▶ _What to do_
Only one stretch of the data below is needed. Output the lines from the one with "Definition IrActionInfoToJsonString (action_info" up to and including the one with "match GetStage (snd stage_tuple) with", exactly as they stand.

____________

(** The annotation of the object type is optional, and ignored when it cannot be parsed. *)
Definition ParseActionParam (param_ : IrActionParamDefinition) : result SaiAction :=
  match GetAnnotationAsArgList $"sai_action_param" (element_annotations (param param_)) with
  | Ok arg_list =>
    sai_action ← ExtractActionAndColor arg_list;
    object_type ←
      match GetAnnotationAsArgList $"sai_action_param_object_type" (element_annotations (param param_)) with
      | Ok types => ExtractActionParamSaiObjectType types
      | Err _ => Ok (object_type sai_action)
      | Die => Die
      end;
    if bool_decide (element_name (param param_) = []) then Err kInvalidArgument
    else Ok (mkSaiAction (action sai_action) (element_name (param param_)) (color sai_action) object_type)
  | Err _ => Err kInvalidArgument
  | Die => Die
  end.

(** [std::map<uint32_t, SaiAction>], iterated in the order of the ids. *)
Definition by_id_before (a b : Z * SaiAction) : Prop := fst a ≤ fst b.
#[local] Instance by_id_before_dec a b : Decision (by_id_before a b).
Proof. unfold by_id_before. apply _. Defined.

Definition ParseAction (action_ : IrActionDefinition) : result IrActionInfo :=
  let name := alias (action_preamble action_) in
  if bool_decide (name = []) then Err kInvalidArgument
  else
    sai_actions ←
      match GetAllAnnotationsAsArgList $"sai_action" (p4_annotations (action_preamble action_)) with
      | Ok arg_lists => map_result ExtractActionAndColor arg_lists
      | Err _ => Ok []
      | Die => Die
      end;
    sai_params ← map_result (λ '(id, ir_param), sai_param ← ParseActionParam ir_param; Ok (id, sai_param))
                   (map_to_list (params_by_id action_));
    Ok (mkIrActionInfo name (sai_actions ++ map snd (merge_sort by_id_before sai_params))).

Definition CreateSaiActionJson (parameter_ : SaiAction) : Json :=
  let when_set (key value : str) := if bool_decide (value = []) then [] else [(key, JString value)] in
  json_object ([($"action", JString (action parameter_))] ++ when_set $"param" (parameter parameter_) ++
    when_set $"packet_color" (color parameter_) ++ when_set $"object_type" (object_type parameter_)).

Definition IrActionInfoToJsonString (action_info : IrActionInfo) : str :=
  dump (match sai_actions action_info with [] => JNull | l => JArray (map CreateSaiActionJson l) end).

(** The empty tuple stands for an action without SAI mapping. *)
Definition ActionTuple (action_ : IrActionDefinition) : result (str * str) :=
  action_info ← ParseAction action_;
  if bool_decide (length (sai_actions action_info) = 0%nat) then Ok ([], [])
  else Ok ($"action/" ++ info_name action_info, IrActionInfoToJsonString action_info).

(** * Tables *)

Definition action_entry (r : IrActionReference) : result (str * str) :=
  action_tuple ← ActionTuple (ref_action r);
  if bool_decide (fst action_tuple = []) then Err kInvalidArgument else Ok action_tuple.

Definition unit_entry (key : str) (unit_name : Z → str) (unit : option Z) : list (str * str) :=
  if default 0 unit =? 0 then [] else [(key, unit_name (default 0 unit))].

Definition priority_entry (ir_table : IrTableDefinition) : result (list (str * str)) :=
  match GetAnnotationBody $"sai_acl_priority" (p4_annotations (preamble ir_table)) with
  | Ok priority => match SimpleAtoi priority with Some _ => Ok [($"priority", priority)] | None => Err kInvalidArgument end
  | Err _ => Ok []
  | Die => Die
  end.

Definition GenerateSonicDbValuesFromIrTable (ir_table : IrTableDefinition) : result FieldValues :=
  stage_tuple ← StageTuple ir_table;
  match GetStage (snd stage_tuple) with
  | None => Err kInvalidArgument
  | Some _ =>
    if bool_decide (match_fields_by_id ir_table = ∅) then Err kInvalidArgument
    else
      match_tuples ← map_result (λ '(_, match_field_), MatchTuple match_field_) (map_to_list (match_fields_by_id ir_table));
      if bool_decide (length (entry_actions ir_table) = 0%nat) then Err kInvalidArgument
      else
        action_tuples ← map_result action_entry (entry_actions ir_table);
        priority ← priority_entry ir_table;
        Ok ([stage_tuple] ++ match_tuples ++ action_tuples ++
            (if 0 <? table_size ir_table then [($"size", StrCatInt (table_size ir_table))] else []) ++
            unit_entry $"meter/unit" MeterUnitName (meter ir_table) ++
            unit_entry $"counter/unit" CounterUnitName (counter ir_table) ++ priority)
  end.

Definition AppDbAclTableDefinition (ir_table : IrTableDefinition) : result KeyOpFieldsValues :=
  key ← GenerateSonicDbKeyFromIrTable ir_table;
  values ← GenerateSonicDbValuesFromIrTable ir_table;
  Ok (mkKfv key [] values).

Definition VerifyAclTableDefinition (ir_table : IrTableDefinition) : result unit :=
  _ ← AppDbAclTableDefinition ir_table; Ok tt.

(** * The P4RT table of the application database *)

Section channel.
Context (strToStatusCode : str → SwssStatusCode) (CHexEscape : str → str).

(** One command, and the status that is reported for it. *)
Definition send_definition (channel : ZmqChannel) (kfv : KeyOpFieldsValues) : result unit * ZmqChannel :=
  let channel := mkZmq (zmq_sent channel ++ [[kfv]]) (zmq_replies channel) in
  match GetAndProcessResponseNotificationWithoutRevertingState strToStatusCode CHexEscape channel
          [(kfvKey kfv, Some 0%nat)] [OkStatus] with
  | (Ok _, status :: _, channel) =>
    (match code status with None => Ok tt | Some _ => Err kInvalidArgument end, channel)
  | (Ok _, [], channel) => (Die, channel)
  | (Err e, _, channel) => (Err e, channel)
  | (Die, _, channel) => (Die, channel)
  end.

Definition RemoveAclTableDefinitionByKey (channel : ZmqChannel) (key : str) : result unit * ZmqChannel :=
  send_definition channel (mkKfv key $"DEL" []).

Definition InsertAclTableDefinition (channel : ZmqChannel) (ir_table : IrTableDefinition) : result unit * ZmqChannel :=
  match
    key ← GenerateSonicDbKeyFromIrTable ir_table;
    values ← GenerateSonicDbValuesFromIrTable ir_table;
    Ok (mkKfv key $"SET" values)
  with
  | Ok kfv => send_definition channel kfv
  | Err e => (Err e, channel)
  | Die => (Die, channel)
  end.

Definition RemoveAclTableDefinition (channel : ZmqChannel) (ir_table : IrTableDefinition) : result unit * ZmqChannel :=
  match GenerateSonicDbKeyFromIrTable ir_table with
  | Ok key => RemoveAclTableDefinitionByKey channel key
  | Err e => (Err e, channel)
  | Die => (Die, channel)
  end.

Definition RemoveAclTableDefinitionByName (channel : ZmqChannel) (table_name : str) : result unit * ZmqChannel :=
  RemoveAclTableDefinitionByKey channel (GenerateSonicDbKeyFromTableName table_name).
End channel.
End acl.

(** * swss_utils.cc *)

(** Both lists of fields, as a map of the left one and a loop over the right one. *)
Definition kfvEq (left right : KeyOpFieldsValues) : bool :=
  if negb (bool_decide (kfvKey left = kfvKey right)) then false
  else if negb (bool_decide (kfvOp left = kfvOp right)) then false
  else if negb (bool_decide (length (kfvFieldsValues left) = length (kfvFieldsValues right))) then false
  else
    let left_values := fold_left (λ m '(field, value), <[field := value]> m) (kfvFieldsValues left) (∅ : gmap str str) in
    forallb (λ '(field, value), bool_decide (left_values !! field = Some value)) (kfvFieldsValues right).

Definition kfvFieldLookup (kfv : KeyOpFieldsValues) (field : str) : result str :=
  match List.find (λ fv, bool_decide (fst fv = field)) (kfvFieldsValues kfv) with
  | Some fv => Ok (snd fv)
  | None => Err kNotFound
  end.

(** * Comparison of definitions *)

Lemma field_values_lookup (l : FieldValues) f v :
  NoDup (map fst l) → fold_left (λ m '(field, value), <[field := value]> m) l (∅ : gmap str str) !! f = Some v ↔ (f, v) ∈ l.
Proof.
  induction l as [|[f' v'] l IH] using rev_ind; intros Hnd; [cbn; rewrite lookup_empty; set_solver|].
  rewrite map_app in Hnd. apply NoDup_app in Hnd as (Hl & Hnew & _). rewrite fold_left_app. cbn [fold_left].
  rewrite elem_of_app, list_elem_of_singleton, lookup_insert_Some, IH by done. split.
  - intros [[-> ->]|[_ Hin]]; auto.
  - intros [Hin|[= -> ->]]; [|by left]. right. split; [|done]. intros ->.
    apply (Hnew f); [apply list_elem_of_fmap; by exists (f, v)|by left].
Qed.

(** Definitions without repeated fields are equal when they have the same key, command and fields in any
    order. *)
Lemma kfvEq_permutation l r :
  NoDup (map fst (kfvFieldsValues l)) → NoDup (map fst (kfvFieldsValues r)) →
  kfvEq l r = true ↔ kfvKey l = kfvKey r ∧ kfvOp l = kfvOp r ∧ kfvFieldsValues l ≡ₚ kfvFieldsValues r.
Proof.
  intros Hl Hr. unfold kfvEq. case_bool_decide as Hk; cbn [negb]; [|by split; [|intros [? _]]].
  case_bool_decide as Ho; cbn [negb]; [|by split; [|intros (_ & ? & _)]].
  case_bool_decide as Hn; cbn [negb].
  - rewrite forallb_forall. split.
    + intros Hall. split_and!; [done..|]. symmetry. apply submseteq_length_Permutation; [|by rewrite Hn].
      apply NoDup_submseteq; [by eapply NoDup_fmap_1|]. intros [f v] Hin.
      specialize (Hall (f, v) ltac:(by apply list_elem_of_In)). apply bool_decide_eq_true_1 in Hall.
      by apply field_values_lookup in Hall.
    + intros (_ & _ & Hp) [f v] Hin%list_elem_of_In. apply bool_decide_eq_true_2, field_values_lookup; [done|].
      by rewrite Hp.
  - split; [done|]. intros (_ & _ & Hp). by apply Permutation_length in Hp.
Qed.

(** * The fields of a definition are distinct *)

Section fields.
Context `{AbslStrings} `{SwssSchema} `{AclLibraries}.

Lemma map_result_names {A} (f : A → result (str * str)) (prefix : str) (name : A → str) l l' :
  map_result f l = Ok l' → (∀ a t, f a = Ok t → fst t = prefix ++ name a) → map fst l' = map (λ a, prefix ++ name a) l.
Proof.
  intros Hl%map_result_Ok Hf. induction Hl as [|a t l l' Ha Hl IH]; [done|]. cbn. by rewrite IH, (Hf a t Ha).
Qed.

Lemma match_tuple_name d t : MatchTuple d = Ok t → fst t = $"match/" ++ element_name (match_element (match_field d)).
Proof.
  unfold MatchTuple. case_bool_decide; [done|]. intros ([json|] & _ & Ht)%bind_Ok_iff; [|done]. by injection Ht as <-.
Qed.
Lemma action_tuple_name r t : action_entry r = Ok t → fst t = $"action/" ++ alias (action_preamble (ref_action r)).
Proof.
  unfold action_entry, ActionTuple, ParseAction. intros (t' & (info & Hinfo & Ht')%bind_Ok_iff & Ht)%bind_Ok_iff.
  destruct (bool_decide (alias _ = [])); [done|]. apply bind_Ok_iff in Hinfo as (acts & _ & (ps & _ & [= <-])%bind_Ok_iff).
  destruct (bool_decide (length _ = _)); injection Ht' as <-; [done|]. cbn [fst] in Ht. case_bool_decide as Hn; [done|by injection Ht as <-].
Qed.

____________

▶ _Result below_
Definition IrActionInfoToJsonString (action_info : IrActionInfo) : str :=
  dump (match sai_actions action_info with [] => JNull | l => JArray (map CreateSaiActionJson l) end).

(** The empty tuple stands for an action without SAI mapping. *)
Definition ActionTuple (action_ : IrActionDefinition) : result (str * str) :=
  action_info ← ParseAction action_;
  if bool_decide (length (sai_actions action_info) = 0%nat) then Ok ([], [])
  else Ok ($"action/" ++ info_name action_info, IrActionInfoToJsonString action_info).

(** * Tables *)

Definition action_entry (r : IrActionReference) : result (str * str) :=
  action_tuple ← ActionTuple (ref_action r);
  if bool_decide (fst action_tuple = []) then Err kInvalidArgument else Ok action_tuple.

Definition unit_entry (key : str) (unit_name : Z → str) (unit : option Z) : list (str * str) :=
  if default 0 unit =? 0 then [] else [(key, unit_name (default 0 unit))].

Definition priority_entry (ir_table : IrTableDefinition) : result (list (str * str)) :=
  match GetAnnotationBody $"sai_acl_priority" (p4_annotations (preamble ir_table)) with
  | Ok priority => match SimpleAtoi priority with Some _ => Ok [($"priority", priority)] | None => Err kInvalidArgument end
  | Err _ => Ok []
  | Die => Die
  end.

Definition GenerateSonicDbValuesFromIrTable (ir_table : IrTableDefinition) : result FieldValues :=
  stage_tuple ← StageTuple ir_table;
  match GetStage (snd stage_tuple) with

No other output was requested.